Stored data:
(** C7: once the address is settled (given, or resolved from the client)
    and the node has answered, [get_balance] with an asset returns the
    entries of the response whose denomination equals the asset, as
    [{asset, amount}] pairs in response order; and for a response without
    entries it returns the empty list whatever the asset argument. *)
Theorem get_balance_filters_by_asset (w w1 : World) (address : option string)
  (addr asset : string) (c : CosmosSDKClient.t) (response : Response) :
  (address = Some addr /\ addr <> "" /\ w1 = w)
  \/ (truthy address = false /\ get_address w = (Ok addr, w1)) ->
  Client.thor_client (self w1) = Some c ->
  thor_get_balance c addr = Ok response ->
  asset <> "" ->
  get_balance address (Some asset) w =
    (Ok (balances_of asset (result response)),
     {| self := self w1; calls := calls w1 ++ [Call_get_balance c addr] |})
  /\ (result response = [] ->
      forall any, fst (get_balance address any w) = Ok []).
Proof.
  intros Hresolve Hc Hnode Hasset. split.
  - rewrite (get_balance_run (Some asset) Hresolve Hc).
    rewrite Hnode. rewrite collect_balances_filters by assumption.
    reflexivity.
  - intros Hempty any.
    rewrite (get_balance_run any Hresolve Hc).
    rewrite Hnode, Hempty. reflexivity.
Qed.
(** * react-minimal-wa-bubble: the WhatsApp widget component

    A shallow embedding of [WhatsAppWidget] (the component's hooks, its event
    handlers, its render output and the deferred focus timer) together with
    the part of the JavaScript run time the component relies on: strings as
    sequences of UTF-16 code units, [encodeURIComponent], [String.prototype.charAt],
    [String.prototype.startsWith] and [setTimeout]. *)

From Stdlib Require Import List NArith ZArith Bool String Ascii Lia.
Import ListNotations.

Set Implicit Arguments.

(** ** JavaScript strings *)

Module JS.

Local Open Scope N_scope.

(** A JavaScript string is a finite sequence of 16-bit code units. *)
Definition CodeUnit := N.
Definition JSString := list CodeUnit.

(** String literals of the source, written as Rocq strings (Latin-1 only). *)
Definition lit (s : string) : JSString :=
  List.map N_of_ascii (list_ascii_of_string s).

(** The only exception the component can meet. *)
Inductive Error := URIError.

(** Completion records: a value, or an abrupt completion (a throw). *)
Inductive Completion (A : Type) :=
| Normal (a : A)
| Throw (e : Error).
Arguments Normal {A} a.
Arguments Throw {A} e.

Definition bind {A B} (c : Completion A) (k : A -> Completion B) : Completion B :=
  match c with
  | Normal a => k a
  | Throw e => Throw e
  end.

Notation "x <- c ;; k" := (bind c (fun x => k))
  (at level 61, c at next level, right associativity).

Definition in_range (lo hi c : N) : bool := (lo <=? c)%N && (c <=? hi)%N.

--

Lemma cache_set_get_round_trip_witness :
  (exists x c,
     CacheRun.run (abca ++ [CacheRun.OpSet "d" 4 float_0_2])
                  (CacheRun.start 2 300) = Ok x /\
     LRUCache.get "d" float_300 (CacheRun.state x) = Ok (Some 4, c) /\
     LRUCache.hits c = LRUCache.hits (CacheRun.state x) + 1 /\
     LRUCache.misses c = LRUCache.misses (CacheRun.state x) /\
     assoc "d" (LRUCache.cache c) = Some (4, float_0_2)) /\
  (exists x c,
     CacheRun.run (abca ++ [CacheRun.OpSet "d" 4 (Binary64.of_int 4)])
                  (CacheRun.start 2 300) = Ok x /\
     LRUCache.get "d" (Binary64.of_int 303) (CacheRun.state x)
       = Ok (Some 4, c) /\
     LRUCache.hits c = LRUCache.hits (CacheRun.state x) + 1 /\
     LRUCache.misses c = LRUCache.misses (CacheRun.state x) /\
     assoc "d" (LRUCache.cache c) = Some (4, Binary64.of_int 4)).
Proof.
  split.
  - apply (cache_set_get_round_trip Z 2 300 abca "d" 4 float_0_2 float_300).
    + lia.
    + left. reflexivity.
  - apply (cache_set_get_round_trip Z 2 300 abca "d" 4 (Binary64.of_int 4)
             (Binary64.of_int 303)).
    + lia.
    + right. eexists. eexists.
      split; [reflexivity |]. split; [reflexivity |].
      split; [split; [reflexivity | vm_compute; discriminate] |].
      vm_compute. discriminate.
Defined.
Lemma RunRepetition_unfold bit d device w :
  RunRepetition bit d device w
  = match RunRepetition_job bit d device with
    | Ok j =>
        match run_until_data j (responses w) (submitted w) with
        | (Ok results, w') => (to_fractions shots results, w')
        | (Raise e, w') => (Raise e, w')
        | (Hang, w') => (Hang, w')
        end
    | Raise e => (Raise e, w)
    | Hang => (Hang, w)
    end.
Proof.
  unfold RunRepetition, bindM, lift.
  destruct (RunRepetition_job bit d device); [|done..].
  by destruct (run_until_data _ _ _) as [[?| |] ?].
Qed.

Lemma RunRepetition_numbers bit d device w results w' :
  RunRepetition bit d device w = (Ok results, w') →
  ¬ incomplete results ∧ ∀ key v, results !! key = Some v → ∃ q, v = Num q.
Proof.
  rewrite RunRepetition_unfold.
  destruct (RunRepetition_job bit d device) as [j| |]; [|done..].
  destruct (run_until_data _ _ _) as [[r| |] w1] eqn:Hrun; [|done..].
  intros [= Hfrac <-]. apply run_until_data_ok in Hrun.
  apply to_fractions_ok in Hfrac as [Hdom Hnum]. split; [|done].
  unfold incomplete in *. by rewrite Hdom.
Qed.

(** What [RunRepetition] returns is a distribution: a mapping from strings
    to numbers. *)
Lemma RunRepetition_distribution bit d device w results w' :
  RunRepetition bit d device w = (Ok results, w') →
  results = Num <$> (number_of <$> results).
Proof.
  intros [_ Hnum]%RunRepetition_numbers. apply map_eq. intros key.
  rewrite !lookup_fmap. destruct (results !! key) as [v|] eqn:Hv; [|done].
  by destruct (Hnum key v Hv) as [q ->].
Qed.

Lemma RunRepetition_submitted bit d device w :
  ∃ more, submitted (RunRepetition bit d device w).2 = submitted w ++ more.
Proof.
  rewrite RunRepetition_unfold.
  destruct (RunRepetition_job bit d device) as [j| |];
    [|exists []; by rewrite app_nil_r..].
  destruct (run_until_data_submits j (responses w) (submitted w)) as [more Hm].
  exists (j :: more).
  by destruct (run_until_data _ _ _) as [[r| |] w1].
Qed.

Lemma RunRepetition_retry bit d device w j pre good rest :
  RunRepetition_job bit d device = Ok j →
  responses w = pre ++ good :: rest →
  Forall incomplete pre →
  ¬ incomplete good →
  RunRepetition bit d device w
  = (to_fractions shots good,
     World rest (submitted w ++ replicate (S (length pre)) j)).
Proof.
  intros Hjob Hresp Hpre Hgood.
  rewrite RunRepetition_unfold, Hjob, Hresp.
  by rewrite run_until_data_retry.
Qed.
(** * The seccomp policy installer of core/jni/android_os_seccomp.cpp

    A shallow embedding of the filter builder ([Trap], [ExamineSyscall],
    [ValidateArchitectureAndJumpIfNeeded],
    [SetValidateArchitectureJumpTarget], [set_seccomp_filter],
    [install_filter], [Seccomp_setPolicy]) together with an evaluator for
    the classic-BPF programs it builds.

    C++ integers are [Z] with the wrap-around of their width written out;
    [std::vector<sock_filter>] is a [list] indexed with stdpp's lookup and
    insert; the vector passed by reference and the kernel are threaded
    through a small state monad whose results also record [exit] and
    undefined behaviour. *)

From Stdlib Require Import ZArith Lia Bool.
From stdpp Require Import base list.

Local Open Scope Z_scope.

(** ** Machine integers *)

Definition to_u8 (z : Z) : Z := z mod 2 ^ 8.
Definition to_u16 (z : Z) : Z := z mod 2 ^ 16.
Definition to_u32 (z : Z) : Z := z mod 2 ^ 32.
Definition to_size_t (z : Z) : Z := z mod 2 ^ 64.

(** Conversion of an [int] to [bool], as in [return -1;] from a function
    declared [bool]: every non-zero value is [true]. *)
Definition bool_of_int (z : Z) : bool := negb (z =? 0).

...

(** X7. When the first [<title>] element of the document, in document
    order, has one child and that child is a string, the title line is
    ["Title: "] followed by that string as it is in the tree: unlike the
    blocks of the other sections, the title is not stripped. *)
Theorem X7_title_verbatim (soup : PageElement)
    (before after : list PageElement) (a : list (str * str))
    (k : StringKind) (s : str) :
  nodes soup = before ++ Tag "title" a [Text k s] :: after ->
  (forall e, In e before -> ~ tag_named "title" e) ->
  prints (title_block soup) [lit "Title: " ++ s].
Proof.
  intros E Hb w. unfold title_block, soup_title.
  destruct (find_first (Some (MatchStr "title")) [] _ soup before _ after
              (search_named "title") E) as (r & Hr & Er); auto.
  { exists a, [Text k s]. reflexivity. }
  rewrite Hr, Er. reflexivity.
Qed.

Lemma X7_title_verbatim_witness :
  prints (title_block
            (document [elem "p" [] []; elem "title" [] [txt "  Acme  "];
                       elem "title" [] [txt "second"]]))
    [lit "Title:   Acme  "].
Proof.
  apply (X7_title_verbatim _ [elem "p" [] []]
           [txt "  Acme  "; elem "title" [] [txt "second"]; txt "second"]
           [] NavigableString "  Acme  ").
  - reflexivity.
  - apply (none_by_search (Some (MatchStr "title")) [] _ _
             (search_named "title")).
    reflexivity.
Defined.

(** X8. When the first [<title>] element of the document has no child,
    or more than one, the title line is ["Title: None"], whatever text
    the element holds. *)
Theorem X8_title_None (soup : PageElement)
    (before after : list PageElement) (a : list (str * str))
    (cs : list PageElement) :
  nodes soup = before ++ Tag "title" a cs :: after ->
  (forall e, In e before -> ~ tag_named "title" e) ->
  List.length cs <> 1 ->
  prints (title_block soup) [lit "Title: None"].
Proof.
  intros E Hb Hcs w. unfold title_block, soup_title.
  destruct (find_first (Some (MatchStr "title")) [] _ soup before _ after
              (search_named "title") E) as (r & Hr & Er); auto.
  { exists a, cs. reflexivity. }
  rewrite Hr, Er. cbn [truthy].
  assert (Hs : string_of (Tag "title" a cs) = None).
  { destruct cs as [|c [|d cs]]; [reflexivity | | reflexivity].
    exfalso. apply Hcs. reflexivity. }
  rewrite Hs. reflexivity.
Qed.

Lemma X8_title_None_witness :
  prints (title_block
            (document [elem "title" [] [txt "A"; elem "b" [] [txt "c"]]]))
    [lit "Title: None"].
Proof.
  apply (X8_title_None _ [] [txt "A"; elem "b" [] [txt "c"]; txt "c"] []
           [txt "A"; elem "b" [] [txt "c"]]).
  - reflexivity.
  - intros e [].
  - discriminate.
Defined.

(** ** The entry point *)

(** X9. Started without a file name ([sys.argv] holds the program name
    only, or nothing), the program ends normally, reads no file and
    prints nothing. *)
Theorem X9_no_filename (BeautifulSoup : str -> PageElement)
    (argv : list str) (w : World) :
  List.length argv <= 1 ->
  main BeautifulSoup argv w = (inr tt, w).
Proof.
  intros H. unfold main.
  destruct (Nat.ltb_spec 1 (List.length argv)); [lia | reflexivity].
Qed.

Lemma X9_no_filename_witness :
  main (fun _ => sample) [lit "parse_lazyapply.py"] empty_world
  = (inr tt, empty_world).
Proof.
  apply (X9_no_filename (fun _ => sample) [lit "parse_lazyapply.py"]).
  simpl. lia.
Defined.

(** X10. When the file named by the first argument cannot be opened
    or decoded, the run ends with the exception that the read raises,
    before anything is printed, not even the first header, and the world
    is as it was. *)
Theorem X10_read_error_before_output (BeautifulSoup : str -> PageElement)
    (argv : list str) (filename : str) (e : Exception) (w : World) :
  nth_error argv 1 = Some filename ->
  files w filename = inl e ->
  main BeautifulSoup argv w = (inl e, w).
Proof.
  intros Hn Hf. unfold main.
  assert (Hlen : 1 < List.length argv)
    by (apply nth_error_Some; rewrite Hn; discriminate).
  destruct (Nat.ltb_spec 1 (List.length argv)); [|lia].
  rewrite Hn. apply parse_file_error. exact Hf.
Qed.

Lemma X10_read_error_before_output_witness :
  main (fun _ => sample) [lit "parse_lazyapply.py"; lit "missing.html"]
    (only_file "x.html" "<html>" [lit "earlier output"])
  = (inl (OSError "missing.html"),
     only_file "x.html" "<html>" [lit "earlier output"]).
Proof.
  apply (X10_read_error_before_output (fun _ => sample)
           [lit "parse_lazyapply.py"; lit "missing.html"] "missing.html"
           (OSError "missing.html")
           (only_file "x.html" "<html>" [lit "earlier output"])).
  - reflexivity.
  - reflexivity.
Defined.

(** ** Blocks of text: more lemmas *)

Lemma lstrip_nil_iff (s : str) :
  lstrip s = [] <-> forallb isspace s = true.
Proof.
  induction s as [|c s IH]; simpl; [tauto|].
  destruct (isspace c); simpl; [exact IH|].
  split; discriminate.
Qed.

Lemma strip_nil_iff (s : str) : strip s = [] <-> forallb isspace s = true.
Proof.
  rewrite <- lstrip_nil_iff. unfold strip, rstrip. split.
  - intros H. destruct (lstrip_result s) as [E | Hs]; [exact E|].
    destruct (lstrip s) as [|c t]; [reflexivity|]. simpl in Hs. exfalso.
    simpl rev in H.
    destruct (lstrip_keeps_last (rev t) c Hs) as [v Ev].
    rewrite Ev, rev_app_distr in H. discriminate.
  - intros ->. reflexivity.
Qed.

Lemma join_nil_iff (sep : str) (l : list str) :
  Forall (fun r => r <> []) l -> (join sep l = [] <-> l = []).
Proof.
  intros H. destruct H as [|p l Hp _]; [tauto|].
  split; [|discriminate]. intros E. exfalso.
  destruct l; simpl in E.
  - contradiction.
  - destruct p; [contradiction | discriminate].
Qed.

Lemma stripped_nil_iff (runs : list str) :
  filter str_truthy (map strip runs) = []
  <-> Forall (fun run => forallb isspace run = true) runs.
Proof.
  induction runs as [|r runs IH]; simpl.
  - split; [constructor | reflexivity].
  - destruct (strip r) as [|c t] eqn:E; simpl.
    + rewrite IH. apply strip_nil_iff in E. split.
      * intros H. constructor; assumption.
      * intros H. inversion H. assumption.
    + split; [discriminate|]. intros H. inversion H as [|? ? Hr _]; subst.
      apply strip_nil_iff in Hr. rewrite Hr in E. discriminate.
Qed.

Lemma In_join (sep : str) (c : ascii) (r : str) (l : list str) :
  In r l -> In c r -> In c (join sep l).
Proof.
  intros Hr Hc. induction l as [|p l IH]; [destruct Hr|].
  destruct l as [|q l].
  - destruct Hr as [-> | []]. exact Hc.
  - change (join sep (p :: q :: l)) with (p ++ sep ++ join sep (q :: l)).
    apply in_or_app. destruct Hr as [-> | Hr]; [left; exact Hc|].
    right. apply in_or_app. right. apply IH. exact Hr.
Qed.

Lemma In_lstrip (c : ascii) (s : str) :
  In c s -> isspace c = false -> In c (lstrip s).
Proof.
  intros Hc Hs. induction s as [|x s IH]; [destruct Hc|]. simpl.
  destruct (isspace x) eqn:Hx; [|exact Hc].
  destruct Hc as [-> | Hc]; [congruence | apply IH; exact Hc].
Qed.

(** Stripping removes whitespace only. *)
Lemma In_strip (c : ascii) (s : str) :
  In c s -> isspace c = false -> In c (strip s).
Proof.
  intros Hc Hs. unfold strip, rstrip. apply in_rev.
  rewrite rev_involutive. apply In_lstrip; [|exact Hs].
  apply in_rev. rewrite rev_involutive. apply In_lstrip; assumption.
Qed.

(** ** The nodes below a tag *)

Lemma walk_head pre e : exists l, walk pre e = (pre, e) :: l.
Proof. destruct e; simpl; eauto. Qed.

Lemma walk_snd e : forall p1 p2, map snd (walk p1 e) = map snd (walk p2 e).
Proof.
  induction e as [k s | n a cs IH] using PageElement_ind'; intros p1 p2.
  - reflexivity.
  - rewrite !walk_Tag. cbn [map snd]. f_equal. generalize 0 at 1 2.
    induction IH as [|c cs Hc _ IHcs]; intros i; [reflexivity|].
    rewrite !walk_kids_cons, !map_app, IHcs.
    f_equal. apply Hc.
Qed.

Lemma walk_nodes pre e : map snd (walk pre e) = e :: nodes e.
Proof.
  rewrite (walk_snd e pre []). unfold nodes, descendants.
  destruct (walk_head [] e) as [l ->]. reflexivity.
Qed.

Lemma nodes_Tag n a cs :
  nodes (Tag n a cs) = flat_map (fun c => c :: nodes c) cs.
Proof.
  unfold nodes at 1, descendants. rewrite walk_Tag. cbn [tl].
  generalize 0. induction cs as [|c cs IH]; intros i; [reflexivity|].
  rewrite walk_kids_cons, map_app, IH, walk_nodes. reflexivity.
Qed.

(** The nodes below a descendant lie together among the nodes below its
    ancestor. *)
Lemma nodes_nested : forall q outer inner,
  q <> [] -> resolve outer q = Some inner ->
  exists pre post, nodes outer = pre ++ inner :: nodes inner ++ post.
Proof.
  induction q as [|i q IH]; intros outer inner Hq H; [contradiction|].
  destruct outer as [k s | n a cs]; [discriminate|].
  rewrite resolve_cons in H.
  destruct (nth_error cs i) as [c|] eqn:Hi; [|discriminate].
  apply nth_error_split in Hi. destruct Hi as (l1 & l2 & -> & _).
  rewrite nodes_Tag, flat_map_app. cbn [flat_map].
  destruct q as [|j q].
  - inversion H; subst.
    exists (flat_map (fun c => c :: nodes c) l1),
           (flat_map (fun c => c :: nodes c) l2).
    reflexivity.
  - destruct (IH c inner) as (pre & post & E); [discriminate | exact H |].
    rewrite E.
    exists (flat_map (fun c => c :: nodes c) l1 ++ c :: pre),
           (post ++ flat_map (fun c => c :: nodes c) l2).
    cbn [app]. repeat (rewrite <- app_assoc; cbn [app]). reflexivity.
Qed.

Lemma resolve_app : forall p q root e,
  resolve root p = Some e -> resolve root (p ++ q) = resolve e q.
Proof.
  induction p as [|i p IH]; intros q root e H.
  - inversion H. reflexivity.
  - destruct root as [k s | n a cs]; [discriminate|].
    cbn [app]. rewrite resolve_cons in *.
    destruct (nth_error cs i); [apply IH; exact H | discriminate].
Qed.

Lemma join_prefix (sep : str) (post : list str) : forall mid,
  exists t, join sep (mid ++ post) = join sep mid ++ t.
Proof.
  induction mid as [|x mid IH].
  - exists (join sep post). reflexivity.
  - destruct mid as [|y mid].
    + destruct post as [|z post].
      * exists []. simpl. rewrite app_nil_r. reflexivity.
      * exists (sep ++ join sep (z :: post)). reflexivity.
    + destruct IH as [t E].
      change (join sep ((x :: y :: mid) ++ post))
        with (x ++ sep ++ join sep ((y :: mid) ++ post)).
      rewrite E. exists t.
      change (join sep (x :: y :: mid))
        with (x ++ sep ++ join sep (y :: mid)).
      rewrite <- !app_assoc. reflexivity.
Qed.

◆ What you should do
Every line holding the string "value" should be copied here, so please find those lines in the data.

◆ Task result
(** Completion records: a value, or an abrupt completion (a throw). *)
    declared [bool]: every non-zero value is [true]. *)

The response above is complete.